_Task input_
______________________________

Lemma set_worker_inv i x y p : pool_inv p → po_workers p !! i = Some x → running [x] = [] → running [y] = [] →
  (holds y = true → holds x = true ∨ lock_free p = true) → (y = WPark → po_jobs p = []) →
  (y = WDone → po_shutdown p = true) → awake y = true ∨ awake x = false ∨ po_jobs p = [] ∨ po_shutdown p = true →
  pool_inv (set_worker i y p).
Proof.
  intros Hinv Hi Hx Hy Hl Hp Hd Ha. pose proof Hinv as [H1 H2 _ _ _ _ _ _]. apply (change_worker_inv i x); try done.
  rewrite H2. pose proof (running_insert _ _ _ y Hi) as E. rewrite Hx, Hy, !app_nil_r in E. by rewrite E.
Qed.

Lemma worker_step_inv i p p' : pool_inv p → worker_step i p = Some p' → pool_inv p'.
Proof.
  intros Hinv. pose proof Hinv as [H1 H2 H3 H4 H5 H6 H7 H8]. unfold worker_step. destruct (po_workers p !! i) as [pc|] eqn:Ei; [|done]. destruct pc as [| | | | | |j|]; try done.
  - destruct (lock_free p) eqn:El; [|done]. intros [= <-]. apply (set_worker_inv i WLock); auto; done.
  - intros [= <-]. destruct (po_shutdown p) eqn:Es; apply (set_worker_inv i WFlag); rewrite ?Es; auto; try done.
  - destruct (po_jobs p) as [|j jobs] eqn:Ej; intros [= <-].
    + apply (set_worker_inv i WPop); auto; try done.
    + apply (change_worker_inv i WPop); auto; try done.
      * by rewrite <-H1, <-app_assoc.
      * pose proof (running_insert _ _ _ (WRun j) Ei) as E. change (running [WPop]) with (@nil Job) in E. rewrite app_nil_r in E. rewrite E.
        change (running [WRun j]) with [j]. by rewrite app_assoc, <-H2.
      * by rewrite Ej.
  - intros [= <-]. apply (set_worker_inv i WPark); auto; done.
  - destruct (lock_free p) eqn:El; [|done]. intros [= <-]. apply (set_worker_inv i WWoken); auto; done.
  - intros [= <-]. apply (change_worker_inv i (WRun j)); auto; try done.
    pose proof (running_insert _ _ _ WLock Ei) as E. change (running [WLock]) with (@nil Job) in E. rewrite app_nil_r in E. change (running [WRun j]) with [j] in E.
    rewrite H2, <-E. solve_Permutation.
Qed.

______________________________

_Task objective_
Across the material, report every line that has the word "true".

_Task response_
  (holds y = true → holds x = true ∨ lock_free p = true) → (y = WPark → po_jobs p = []) →
  (y = WDone → po_shutdown p = true) → awake y = true ∨ awake x = false ∨ po_jobs p = [] ∨ po_shutdown p = true →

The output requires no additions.